# Can I start a saltwater?



## jdiaz (Nov 6, 2011)

I have a 29 right now in the making of a freshwater and I have been thinking of making it into a saltwater in the future. 
But till then I want to know if what I have now is good to just keep the fish with sand as substrate, no decorations or rocks ect. Currently I have a Penguin Bio Wheel 150, makes a good current, with a 200watt heater and 2 normal florecent lights. With what I have now, will it be enough to just keep two clown fish in the tank alone with nothing else. As time passes, if I decide to turn it to salt, I will add live rocks and anemonies. 

What do you guys think? What would I have to do to turn the filter to a saltwater filter and will it work? Do I need any of the stuff like a protine skimmer? And will someone tell me what is needed to run this tank without any problems?

I have wanted a salt water tank for like ever but only want to make it if I can support the fish with what I have now. And bare with me cause yes I am a newbie.


----------



## Fishguy2727 (Dec 22, 2011)

I would never run a marine system without live rock, it is at least 80% of your filtration. Almost all the fish you would put in a saltwater tank, especially in that size tank, are from a reef and would have a ton of live rock as their habitat. 

If you are going to do saltwater you have to do it right or it won't turn out well for you or the fish, so you you won't enjoy it.


----------



## SeaHorse (Dec 27, 2010)

(With what I have now, will it be enough to just keep two clown fish in the tank alone with nothing else. As time passes, if I decide to turn it to salt, I will add live rocks and anemonies.)
I agree with Fishguy2727 .....I've never done salt either but based on this sentence above.... You need to go salt before you do the clown fish, they are marine fish, and don't they need a host anemonie? that means going live rock and sand first, and to my belief none of the equipment on a freshwater is used for salt. Which is why I also have not tried it. And death is much more expensive in a salt water tank IMO.


----------



## jdiaz (Nov 6, 2011)

OK, so lets say I start it of with the live rocks and all. Do I need a protien skimmer and a powerhead?

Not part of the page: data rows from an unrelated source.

(* ===== verification/ConfShutdown.v ===== *)
(** * Configuration administration: shutdown

    What the threads of [ConfSched.v] rely on when the daemon goes down.  The code of a thread
    is checked against what the thread knows ([allowed], [learn]): it waits for the scheduler
    only after a SHUTDOWN is under way, and for the reactor only after the scheduler has
    ended.  The invariant ties this knowledge to the shared state, and from it follow that an
    ordered shutdown completes and that nothing is executed after it. *)

From stdpp Require Import relations.
From S2P Require Import Prelude ConfSched.

Open Scope Z_scope.

(** ** Code that keeps to a protocol *)

(** What a thread may do with what it knows, the results it can get, what it learns from
    them and how it may end. *)
Record Protocol (Q A : Type) : Type := mkProtocol {
  may : Q → Act → bool;
  gets : Q → ∀ a, list (Res a);
  learns : Q → ∀ a, Res a → Q;
  ends : Q → A → Prop
}.
Arguments may {_ _} _ _ _.
Arguments gets {_ _} _ _ _.
Arguments learns {_ _} _ _ _ _.
Arguments ends {_ _} _ _ _.

Fixpoint conforms {Q A} (P : Protocol Q A) (q : Q) (c : Code A) : Prop :=
  match c with
  | Ret x => ends P q x
  | Do a k => may P q a = true ∧ ∀ r, r ∈ gets P q a → conforms P (learns P q a r) (k r)
  end.

(** An interruption by a signal keeps to the protocol. *)
Lemma conforms_signal {Q A} (P : Protocol Q A) q (c : Code A) sig d :
  may P q AIsDebug = true → gets P q AIsDebug = [d] → learns P q AIsDebug d = q →
  (d = true →
    may P q (ANew SHUTDOWN) = true ∧ gets P q (ANew SHUTDOWN) = [true]
    ∧ learns P q (ANew SHUTDOWN) true = q
    ∧ may P q (AEnqueue (Some SHUTDOWN)) = true ∧ gets P q (AEnqueue (Some SHUTDOWN)) = [true]
    ∧ conforms P (learns P q (AEnqueue (Some SHUTDOWN)) true) c) →
  conforms P q c → conforms P q (handle_signal sig;; c).
Proof.
  intros Hm Hg Hl Hd Hc.
  assert (Hi : conforms P q (handle_signal SIGINT;; c)); [|by destruct sig; [done|exact Hi..]].
  split; [done|]. intros r Hr. rewrite Hg in Hr. apply list_elem_of_singleton in Hr as ->.
  rewrite Hl. destruct d; [|done]. destruct (Hd eq_refl) as (Hn & Hng & Hnl & He & Heg & Hk).
  split; [done|]. intros r Hr. rewrite Hng in Hr. apply list_elem_of_singleton in Hr as ->.
  rewrite Hnl. split; [done|]. intros r Hr. rewrite Heg in Hr. apply list_elem_of_singleton in Hr as ->.
  done.
Qed.

(** ** What the main thread knows *)

Record Facts : Set := mkFacts {
  q_debug : bool;     (* debug mode is on *)
  q_started : bool;   (* the scheduler was started *)
  q_ha : bool;        (* AMF has let the thread go on *)
  q_left : bool;      (* the event loop is done *)
  q_ordered : bool;   (* a SHUTDOWN was put into the queue *)
  q_waited : bool     (* the thread of the scheduler has ended *)
}.

(** What it may do: the conditions under which its actions do no harm.  [b] is the mode the
    daemon was started in. *)
Definition allowed (b : bool) (q : Facts) (a : Act) : bool :=
  match a with
  | AEnqueue (Some SHUTDOWN) => q_started q && (q_debug q || q_ha q)
  | AEnqueue (Some STOP) => q_started q && (negb (q_debug q) || q_left q)
  | AEnqueue (Some _) | ARegister _ => q_started q
  | AEnqueue None | ADequeue | AEndReactor => false
  | AActivate Sched => negb (q_started q) && eqb (q_debug q) b
  | ASetDebug _ => negb (q_started q)
  | AActivate Svc => q_started q && negb (q_debug q)
  | AWait Sched => q_ordered q
  | AWait Svc => q_waited q
  | ARunReactor => q_debug q
  | AHaActivate => q_started q && negb (q_debug q) && negb (q_ha q)
  | _ => true
  end.

(** The results it can get, and what it learns from them. *)
Definition results (q : Facts) (a : Act) : list (Res a) :=
  match a return list (Res a) with
  | ANew _ | AEnqueue _ | AActivate _ | ARunReactor => [true]
  | AIsDebug => [q_debug q]
  | AThrCount => if q_started q then [true; false] else [false]
  | a => all_res a
  end.

Definition learn (q : Facts) (a : Act) (r : Res a) : Facts :=
  let '(mkFacts d s h l o w) := q in
  match a return Res a → Facts with
  | ASetDebug on => λ _, mkFacts on s h l o w
  | AActivate Sched => λ _, mkFacts d true h l o w
  | AHaActivate => λ _, mkFacts d s true l o w
  | ARunReactor => λ _, mkFacts d s h true o w
  | AEnqueue (Some SHUTDOWN) => λ _, mkFacts d s h l true w
  | AThrCount => λ r : bool, mkFacts d s h l (o || s && negb r) w
  | AWait Sched => λ _, mkFacts d s h l o true
  | _ => λ _, q
  end r.

Definition main_protocol (b : bool) : Protocol Facts Z :=
  mkProtocol _ _ (allowed b) results learn (λ q z, q_started q = true → q_waited q = true ∧ z = 0).

(** More knowledge does no harm. *)
Definition knows (q q' : Facts) : Prop :=
  q_debug q' = q_debug q ∧ q_started q' = q_started q ∧ q_ha q' = q_ha q
  ∧ (q_left q = true → q_left q' = true) ∧ (q_ordered q = true → q_ordered q' = true)
  ∧ (q_waited q = true → q_waited q' = true).

Lemma knows_allowed b q q' a : knows q q' → allowed b q a = true → allowed b q' a = true.
Proof.
  destruct q, q'. unfold knows; cbn. intros (-> & -> & -> & ? & ? & ?).
  destruct a as [|[[]|]| | |[]|[]| | | | | | | | | |]; cbn; try done; auto.
  intros [-> [->| ->%(H)]%orb_true_iff]%andb_true_iff; by rewrite ?orb_true_r.
Qed.

Lemma knows_learn q q' a r : knows q q' → knows (learn q a r) (learn q' a r).
Proof.
  destruct q as [d s h l o w], q' as [d' s' h' l' o' w']. unfold knows; cbn.
  intros (-> & -> & -> & ? & ? & ?).
  destruct a as [|[[]|]| | |[]|[]| | | | | | | | | |]; cbn; repeat split; auto.
  intros [->%H0| ->]%orb_true_iff; by rewrite ?orb_true_r.
Qed.

Lemma conforms_mono b q q' c :
  knows q q' → conforms (main_protocol b) q c → conforms (main_protocol b) q' c.
Proof.
  revert q q'. induction c as [x|a k IH]; intros q q' Hk.
  { cbn. destruct Hk as (_ & -> & _ & _ & _ & Hw). intros Hc Hs. destruct (Hc Hs). auto. }
  intros [Ha Hc].
  split; [by eapply knows_allowed|]. intros r Hr.
  eapply IH; [by apply knows_learn|]. apply Hc.
  destruct Hk as (Hd & Hs & _). revert Hr. destruct a; cbn; by rewrite ?Hd, ?Hs.
Qed.

Lemma main_signal b q c sig :
  q_started q = true → conforms (main_protocol b) q c → conforms (main_protocol b) q (handle_signal sig;; c).
Proof.
  intros Hs Hc. destruct q as [d s h l o w]. cbn in Hs. subst s.
  apply (conforms_signal _ _ _ _ d); [done..| |done]. cbn. intros ->. repeat split.
  eapply conforms_mono; [|exact Hc]. by repeat split.
Qed.

Lemma main_callback b q cb k :
  q_started q = true → conforms (main_protocol b) q (Do AHaActivate k) →
  conforms (main_protocol b) q (run_callback cb;; Do AHaActivate k).
Proof.
  intros Hst Hc. assert (Hd : q_debug q = false) by (destruct Hc as [Ha _]; by destruct q as [[] [] [] ? ? ?]).
  assert (Hs : ∀ id, id = START ∨ id = STOP →
    conforms (main_protocol b) q ((_ ← schedule id; mret tt);; Do AHaActivate k)).
  { intros id Hid. destruct q as [d s h l o w]; cbn in Hd, Hst; subst d s.
    split; [done|]. intros r ->%list_elem_of_singleton. cbn.
    split; [by destruct Hid as [-> | ->]|]. intros r ->%list_elem_of_singleton.
    by destruct Hid as [-> | ->]. }
  destruct cb; cbn [run_callback]; unfold transition; try case_bool_decide; try exact Hc; by apply Hs; auto.
Qed.

(** Code that neither needs nor brings knowledge. *)
Definition is_neutral (started : bool) (a : Act) : bool :=
  match a with
  | ANew _ | AIsMember _ | ARemove _ | AOs _ | AFlock => true
  | ARegister _ | AEnqueue (Some START) => started
  | _ => false
  end.

Fixpoint neutral {A} (started : bool) (c : Code A) : Prop :=
  match c with
  | Ret _ => True
  | Do a k =>
      is_neutral started a = true
      ∧ ∀ r, r ∈ results (mkFacts false false false false false false) a → neutral started (k r)
  end.

Lemma conforms_neutral {A} b q (c : Code A) (f : A → Code Z) :
  neutral (q_started q) c → (∀ x, conforms (main_protocol b) q (f x)) → conforms (main_protocol b) q (c ≫= f).
Proof.
  intros Hc Hf. induction c as [x|a k IH]; [apply Hf|]. destruct Hc as [Ha Hk].
  destruct q as [d s h l o w].
  split; [by destruct a as [|[[]|]| | |[]|[]| | | | | | | | | |]|]. intros r Hr.
  replace (learns _ _ a r) with (mkFacts d s h l o w);
    [|by destruct a as [|[[]|]| | |[]|[]| | | | | | | | | |]].
  apply IH, Hk. by destruct a.
Qed.

Lemma neutral_act st a : is_neutral st a = true → neutral st (act a).
Proof. by intros. Qed.

Lemma neutral_bind {A B} st (c : Code A) (f : A → Code B) :
  neutral st c → (∀ x, neutral st (f x)) → neutral st (c ≫= f).
Proof. intros Hc Hf. induction c as [x|a k IH]; [apply Hf|]. split; [apply Hc|]. intros r Hr. by apply IH, Hc. Qed.

#[export] Hint Extern 1 (neutral _ (act _)) => (apply neutral_act; reflexivity) : conf.
#[export] Hint Extern 1 (neutral _ (mret _)) => exact I : conf.
#[export] Hint Extern 2 (neutral _ (mbind _ _)) => (apply neutral_bind; [|intros]) : conf.
#[export] Hint Extern 3 (neutral _ (if ?b then _ else _)) => destruct b : conf.

Lemma neutral_signals sigs z : neutral true (add_signals sigs z) ∧ neutral true (remove_signals sigs z).
Proof.
  revert z. induction sigs as [|sig sigs IH]; intros z; [done|].
  split; cbn [add_signals remove_signals].
  all: apply neutral_bind; [auto with conf|]; intros []; try apply IH.
  all: apply neutral_bind; [auto with conf|]; intros b; apply IH.
Qed.

Lemma neutral_capability st : neutral st set_process_capability.
Proof. unfold set_process_capability. auto 10 with conf. Qed.

Lemma neutral_check st : neutral st multiple_process_instance_running_check.
Proof. unfold multiple_process_instance_running_check. auto 10 with conf. Qed.

Lemma neutral_start : neutral true (schedule START).
Proof. split; [done|]. intros r ->%list_elem_of_singleton. split; [done|]. by intros r ->%list_elem_of_singleton. Qed.

Definition no_facts : Facts := mkFacts false false false false false false.

(** One action at a time: its result is known or split into cases. *)
Ltac conform_act :=
  split; [reflexivity|]; intros ? Hr; cbn in Hr; repeat first
    [apply list_elem_of_singleton in Hr as -> | apply elem_of_cons in Hr as [->|Hr]
    |by apply not_elem_of_nil in Hr]; cbn [learns learn main_protocol andb orb negb Code_bind code_bind no_facts].

(** The last part of both modes. *)
Lemma conforms_stop b q (c : Code Z) :
  q_started q = true → q_debug q || q_ha q = true →
  (∀ q', knows q q' → q_waited q' = true → conforms (main_protocol b) q' c) →
  conforms (main_protocol b) q (sched_stop;; c).
Proof.
  destruct q as [d s h l o w]; cbn. intros -> Hdh Hc.
  split; [done|]. intros r Hr. cbn in Hr.
  apply elem_of_cons in Hr as [->|Hr]; [|apply list_elem_of_singleton in Hr as ->].
  - conform_act. split; [exact Hdh|]. intros ? ->%list_elem_of_singleton. cbn.
    conform_act. by apply Hc; repeat split.
  - split; [cbn; by rewrite orb_true_r|]. intros ? ->%list_elem_of_singleton. cbn.
    apply Hc; [|done]. repeat split; cbn; auto. intros ->. done.
Qed.

Lemma work_conforms b : conforms (main_protocol b) no_facts (work b).
Proof.
  destruct b; cbn [work].
  - apply conforms_neutral; [apply neutral_check|]. intros z. destruct (negb (z =? 0)); [done|].
    conform_act. unfold debug. apply conforms_neutral; [apply neutral_capability|]. intros _.
    conform_act. conform_act. apply conforms_neutral; [apply neutral_signals|]. intros _.
    apply conforms_neutral; [apply neutral_start|]. intros _.
    conform_act. conform_act. conform_act.
    apply conforms_neutral; [apply neutral_signals|]. intros _. by apply conforms_stop.
  - conform_act. apply conforms_neutral; [apply neutral_capability|]. intros _.
    conform_act. conform_act. conform_act. apply conforms_neutral; [apply neutral_signals|]. intros _.
    conform_act; (apply conforms_neutral; [apply neutral_signals|]; intros _;
      apply conforms_stop; [done..|]; intros [] _ Hq; split; [exact Hq|];
      intros ? _ _; split; [exact Hq|done]).
Qed.

(** ** The other threads *)

(** The scheduler waits for a request, executes an ordinary one, or a SHUTDOWN, in which
    it has stopped the reactor or not; [d] is debug mode. *)
Inductive Phase : Set := Idle | Running | Down (stopped : bool).
(** C10, as amended.  With an explicit, non-empty list of names,
    [_pull_columns_from_table] returns exactly the named columns of the
    table, in the order given, whether or not they are hidden (the [hidden]
    flag plays no part in [has_column_named]), and raises the query error
    "column <name> does not exist" for the first listed name that the table
    lacks.  Without a list, and with an empty list alike, it returns the
    table's columns in table order with the hidden ones left out.  On every
    argument but the empty list it does what the specification words. *)
Theorem pull_columns_from_table_spec (table : context.Table)
    (names : list (string * option Span)) :
  (names <> [] ->
   (forall cols, _pull_columns_from_table table (Some names) = Ok cols ->
      map context.name cols = names.*1
      /\ Forall (fun c => c ∈ context.columns table) cols)
   /\ ((forall n, n ∈ names.*1 -> has_column_named table n) ->
       exists cols, _pull_columns_from_table table (Some names) = Ok cols)
   /\ (forall pre n sp post,
         names = pre ++ (n, sp) :: post ->
         (forall k, k ∈ pre.*1 -> has_column_named table k) ->
         ~ has_column_named table n ->
         _pull_columns_from_table table (Some names)
         = Raise (QueryError ("column " ++ n ++ " does not exist") sp None))
   /\ _pull_columns_from_table table (Some names)
      = spec_pull_columns_from_table table (Some names))
  /\ _pull_columns_from_table table None
     = Ok (filter (fun c => context.hidden c = false) (context.columns table))
  /\ _pull_columns_from_table table (Some [])
     = Ok (filter (fun c => context.hidden c = false) (context.columns table))
  /\ _pull_columns_from_table table None
     = spec_pull_columns_from_table table None.
Proof.
  split; [|done]. intros Hne.
  rewrite (pull_columns_from_table_named table names Hne).
  repeat split.
  - apply pull_named_Ok in H as (new & -> & Hall). simpl.
    clear -Hall. induction Hall as [|[n sp] c names new Hc _ IH]; simpl;
      [done|].
    apply build_col_map_Some in Hc as [_ ->]. by rewrite IH.
  - apply pull_named_Ok in H as (new & -> & Hall). simpl.
    clear -Hall. induction Hall as [|[n sp] c names new Hc _ IH];
      constructor; [|done].
    by apply build_col_map_Some in Hc as [? _].
  - intros Hall. apply pull_named_total.
    intros n Hn. by apply build_col_map_is_Some, Hall.
  - intros pre n sp post -> Hpre Hn. apply pull_named_missing.
    + intros k Hk. by apply build_col_map_is_Some, Hpre.
    + apply eq_None_not_Some. intros Hs. by apply Hn, build_col_map_is_Some.
Qed.

(** ** Monadic plumbing *)

Ltac unfold_M :=
  unfold mbind, M_bind, mret, M_ret, lift, raise, get_ctx, put_ctx,
    buffer_extend, extract_ctes_from_ctx, in_child in *.

Lemma M_bind_Ok {A B} (m : M A) (k : A -> M B) ctx b ctx' :
  (m ≫= k) ctx = (Ok b, ctx') ->
  exists a ctx1, m ctx = (Ok a, ctx1) /\ k a ctx1 = (Ok b, ctx').
Proof.
  unfold mbind, M_bind. destruct (m ctx) as [[a|e] ctx1]; [|done].
  intros Hk. by exists a, ctx1.
Qed.

Lemma M_bind_Raise {A B} (m : M A) (k : A -> M B) ctx e ctx' :
  m ctx = (Raise e, ctx') -> (m ≫= k) ctx = (Raise e, ctx').
Proof. unfold mbind, M_bind. by intros ->. Qed.

Lemma M_bind_step {A B} (m : M A) (k : A -> M B) ctx a ctx1 :
  m ctx = (Ok a, ctx1) -> (m ≫= k) ctx = k a ctx1.
Proof. unfold mbind, M_bind. by intros ->. Qed.

Lemma Result_bind_Ok {A B} (r : Result A) (k : A -> Result B) b :
  r ≫= k = Ok b -> exists a, r = Ok a /\ k a = Ok b.
Proof. destruct r as [a|e]; [|done]. intros Hk. by exists a. Qed.

(** ** DML relation wiring *)

Section WiringFacts.
Context `{Schema} `{Collaborators}.

Lemma resolve_InsertStmt_unfold stmt include_inherited ctx :
  resolve_InsertStmt stmt include_inherited ctx
  = if bool_decide (2 <= subquery_depth ctx)%Z
    then (Raise (nested_dml_rejected (pgast.ins_span stmt)), ctx)
    else match compiled_dml ctx !! pgast.node stmt with
         | None => (Raise KeyError, ctx)
         | Some compiled => wire_compiled_dml stmt compiled ctx
         end.
Proof.
  unfold resolve_InsertStmt. unfold_M.
  case_bool_decide; [done|].
  by destruct (compiled_dml ctx !! pgast.node stmt).
Qed.

(** C6. An [InsertStmt] visited at subquery depth 2 or more is rejected
    with the unsupported-feature query error whatever the compiled-DML
    mapping holds and whatever the relation resolver would do, and the
    context is left untouched: neither the lookup nor the resolution of
    the value relation has been attempted.  Below depth 2 the guard does
    not fire: the outcome is that of the lookup, and then of the wiring. *)
Theorem resolve_InsertStmt_depth_guard stmt include_inherited ctx :
  ((2 <= subquery_depth ctx)%Z ->
     resolve_InsertStmt stmt include_inherited ctx
     = (Raise (QueryError
          "WITH clause containing a data-modifying statement must be at the top level"
          (pgast.ins_span stmt) (Some ERROR_FEATURE_NOT_SUPPORTED)), ctx))
  /\ ((subquery_depth ctx < 2)%Z ->
        resolve_InsertStmt stmt include_inherited ctx
        = match compiled_dml ctx !! pgast.node stmt with
          | None => (Raise KeyError, ctx)
          | Some compiled => wire_compiled_dml stmt compiled ctx
          end).
Proof.
  rewrite resolve_InsertStmt_unfold. split; intros Hd.
  - by rewrite bool_decide_eq_true_2.
  - rewrite bool_decide_eq_false_2; [done | lia].
Qed.


Lemma resolve_value_relation_buffer compiled ctx r ctx1 :
  resolve_value_relation compiled ctx = (r, ctx1) ->
  ctes_buffer ctx1 = ctes_buffer ctx
  /\ subquery_depth ctx1 = subquery_depth ctx.
Proof.
  unfold resolve_value_relation, in_child.
  destruct (dispatch_resolve_relation _ _) as [r' sctx].
  by intros [= _ <-].
Qed.

(** C7. When an [InsertStmt] without a [RETURNING] clause resolves, the
    query produced is, at subquery depth 0, the select whose only target is
    [count( * )] and whose only source is the relation named by the compiled
    output-relation name and, at any other depth, the select with every
    field empty; its table is the empty table.  In both cases the CTEs
    buffered in the context are attached to it: those buffered before, the
    CTEs moved out of the value relation, the value CTE under its
    precomputed name, and the compiled output CTEs, in this order. *)
Theorem resolve_InsertStmt_no_returning stmt include_inherited ctx
    res_query res_table ctx' :
  resolve_InsertStmt stmt include_inherited ctx
    = (Ok (res_query, res_table), ctx') ->
  pgast.returning_list stmt = [] ->
  exists compiled moved value_cte,
    compiled_dml ctx !! pgast.node stmt = Some compiled
    /\ pgast.cte_name value_cte = context.value_cte_name compiled
    /\ res_table = context.mkTable None None None []
    /\ (subquery_depth ctx = 0%Z ->
        res_query
        = pgast.SelectStmt
            (pgast.mkSelectStmt []
               [pgast.mkResTarget None (pgast.FuncCall ["count"] [] true)]
               [pgast.FromRelRangeVar
                  (pgast.mkRelRangeVar
                     (pgast.mkRelation
                        (context.output_relation_name compiled) [])
                     (pgast.mkAlias None))]
               None
               (Some (ctes_buffer ctx ++ moved ++ [value_cte]
                        ++ context.output_ctes compiled))
               None []))
    /\ (subquery_depth ctx <> 0%Z ->
        res_query
        = pgast.SelectStmt
            (pgast.mkSelectStmt [] [] [] None
               (Some (ctes_buffer ctx ++ moved ++ [value_cte]
                        ++ context.output_ctes compiled))
               None [])).
Proof.
  rewrite resolve_InsertStmt_unfold. case_bool_decide; [done|].
  destruct (compiled_dml ctx !! pgast.node stmt) as [compiled|] eqn:Hc;
    [|done].
  intros Hw Hret. exists compiled.
  unfold wire_compiled_dml in Hw.
  apply M_bind_Ok in Hw as ([val_rel val_table] & ctx1 & Hv & Hw).
  apply resolve_value_relation_buffer in Hv as [Hbuf Hdepth].
  case_bool_decide; [|done].
  destruct val_rel as [val_rel| |]; [|done..].
  rewrite Hret in Hw. rewrite bool_decide_eq_true_2 in Hw by done.
  unfold_M.
  destruct (truthy (pgast.ctes val_rel)) eqn:Ht; simpl in Hw;
    rewrite Hdepth, Hbuf in Hw;
    [exists (default [] (pgast.ctes val_rel)) | exists []];
    (case_bool_decide as Hd; simpl in Hw; injection Hw as <- <- _;
     eexists (pgast.mkCTE (context.value_cte_name compiled) _ None);
     (split; [done|]); (split; [reflexivity|]); (split; [reflexivity|]);
     rewrite <- ?app_assoc; split; intros Hd'; done).
Qed.

End WiringFacts.

(** ** Row multiplicity and the iteration wrapper *)

Lemma lift_Ok {A} (r : Result A) ctx a ctx' :
  lift r ctx = (Ok a, ctx') -> r = Ok a /\ ctx' = ctx.
Proof. unfold lift. by intros [= -> ->]. Qed.

Lemma remove_from_rows_length span to_remove values values' :
  remove_from_rows span to_remove values = Ok values' ->
  length values' = length values.
Proof.
  revert values'. induction values as [|row rest IH]; intros values'; simpl.
  - by intros [= <-].
  - destruct (pgast.args row !! to_remove) as [e|]; [|done].
    destruct (is_default e); [|done].
    intros Hb. apply Result_bind_Ok in Hb as (rest' & Hrest & [= <-]).
    simpl. f_equal. by apply IH.
Qed.

Lemma remove_defaults_length span cols expected values expected' values' :
  remove_defaults span cols expected values = Ok (expected', values') ->
  length values' = length values.
Proof.
  revert expected values.
  induction cols as [|c cols IH]; intros expected values; simpl.
  - by intros [= _ <-].
  - case_decide; [|done].
    intros Hb. apply Result_bind_Ok in Hb as (vs & Hvs & Hb).
    apply IH in Hb. apply remove_from_rows_length in Hvs. congruence.
Qed.

Lemma has_at_most_one_row_set_ctes c q :
  _has_at_most_one_row (Some (pgast.set_ctes c q))
  = _has_at_most_one_row (Some q).
Proof. by destruct q. Qed.

Lemma strip_defaults_rows q expected q_in rebound expected' :
  strip_defaults q expected = Ok (q_in, rebound, expected') ->
  _has_at_most_one_row (Some q_in) = _has_at_most_one_row (Some q).
Proof.
  destruct q as [s|i|d]; simpl; [|by intros [= <- _ _]..].
  case_bool_decide; [by intros [= <- _ _]|].
  intros Hb. apply Result_bind_Ok in Hb as ([e' vs'] & Hrm & Hb).
  apply remove_defaults_length in Hrm.
  destruct (is_empty_rows vs'); injection Hb as <- _ _; simpl;
    by rewrite Hrm.
Qed.

(** The normaliser updates the row source in place, but not in a way that
    changes its row multiplicity. *)
Lemma preprocess_insert_value_rows q value_ctes expected vr expected' q' :
  _preprocess_insert_value q value_ctes expected = Ok (vr, expected', q') ->
  _has_at_most_one_row q' = _has_at_most_one_row q.
Proof.
  destruct q as [q|]; simpl; [|by intros [= _ _ <-]].
  intros Hb. apply Result_bind_Ok in Hb as ([[q_in rebound] e'] & Hs & Hb).
  apply strip_defaults_rows in Hs.
  destruct (truthy _); [done|]. injection Hb as _ _ <-.
  destruct rebound as [fresh|]; [done|].
  change (default q_in None) with q_in.
  by rewrite has_at_most_one_row_set_ctes.
Qed.

Lemma has_at_most_one_row_iff q :
  _has_at_most_one_row q = true <->
  exists s, q = Some (pgast.SelectStmt s)
    /\ (length (pgast.values s) = 1
        \/ pgast.limit_count s = Some (pgast.NumericConstant "1")).
Proof.
  split.
  - destruct q as [[s|i|d]|]; simpl; [|done..].
    intros Hor. exists s. split; [done|].
    apply orb_true_iff in Hor as [Hl|Hl].
    + left. by apply bool_decide_eq_true in Hl.
    + right. destruct (pgast.limit_count s) as [[]|]; try done.
      apply String.eqb_eq in Hl. by subst.
  - intros (s & -> & [Hl|Hl]); simpl.
    + by rewrite bool_decide_eq_true_2.
    + rewrite Hl. simpl. apply orb_true_r.
Qed.

Section PreprocessorFacts.
Context `{Schema} `{Collaborators}.

Lemma alias_get_Ok prefix ctx :
  alias_get prefix ctx
  = (Ok (alias_name prefix (alias_counter ctx)),
     set_alias_counter (S (alias_counter ctx)) ctx).
Proof. done. Qed.

Lemma object_columns_elements sub value_id value_ql expected po vc sh po' vc'
    sh' :
  object_columns sub value_id value_ql expected po vc sh = Ok (po', vc', sh') ->
  exists new,
    sh' = sh ++ new
    /\ Forall2 (fun col el =>
                  exists ptr ptr_name is_link,
                    _get_pointer_for_column col sub
                      = Ok (ptr, ptr_name, is_link)
                    /\ _construct_insert_element_for_ptr value_ql ptr_name
                         ptr is_link = Ok el)
         expected new.
Proof.
  revert po vc sh. induction expected as [|col expected IH];
    intros po vc sh; simpl.
  - intros [= _ _ <-]. exists []. by rewrite app_nil_r.
  - intros Hb.
    apply Result_bind_Ok in Hb as ([[ptr ptr_name] is_link] & Hptr & Hb).
    apply Result_bind_Ok in Hb as (el & Hel & Hb).
    apply IH in Hb as (new & -> & Hall).
    exists (el :: new). rewrite <- app_assoc. split; [done|].
    constructor; [by exists ptr, ptr_name, is_link | done].
Qed.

Ohh and I am not running the Penguin filter, it is in storage, because I am using a diffrent filter for the freshwater. The Penguing was bought at a local saltwater store.


----------



## SeaHorse (Dec 27, 2010)

My understanding is that the whole system is different, completely different and you would need all new equipment. even your lighting bulbs may not be right. You will need to research and read a lot and speak to lots of "salty" peoplle. I'm sure there must be write ups in here like Byron's Bacteria and Ammonia cycling articles for Freshwater. 
Gonna watch this thread to see what the experts say.... Biggest piece of advice I can give you?
Take Your Time! Go Slow! If it is 6-8 to cycle freshwater?, it's way longer to get thru the blooms that happen in salt to my understanding and I'm very interested to see what they have to say. Good luck on your decision!!


----------



## Fishguy2727 (Dec 22, 2011)

Before You Start a Saltwater Aquarium


----------



## Reefing Madness (Jun 26, 2011)

Yes you need a skimmer. You need powerheads to move your water also, at least 10x your water volume, so you will need 300gph powerhead, or 2 150gph powerheads. At least 1lb per gallon of Live Rco, 1.5 is actually ideal but you can get away with 1lb. dithc the BioWheel as this thing will cause you Nitrate issues. Its only need would be fore using GFO, (Granular Feric Oxide) or running carbon. SKimmer should be rated at twice your water volume also.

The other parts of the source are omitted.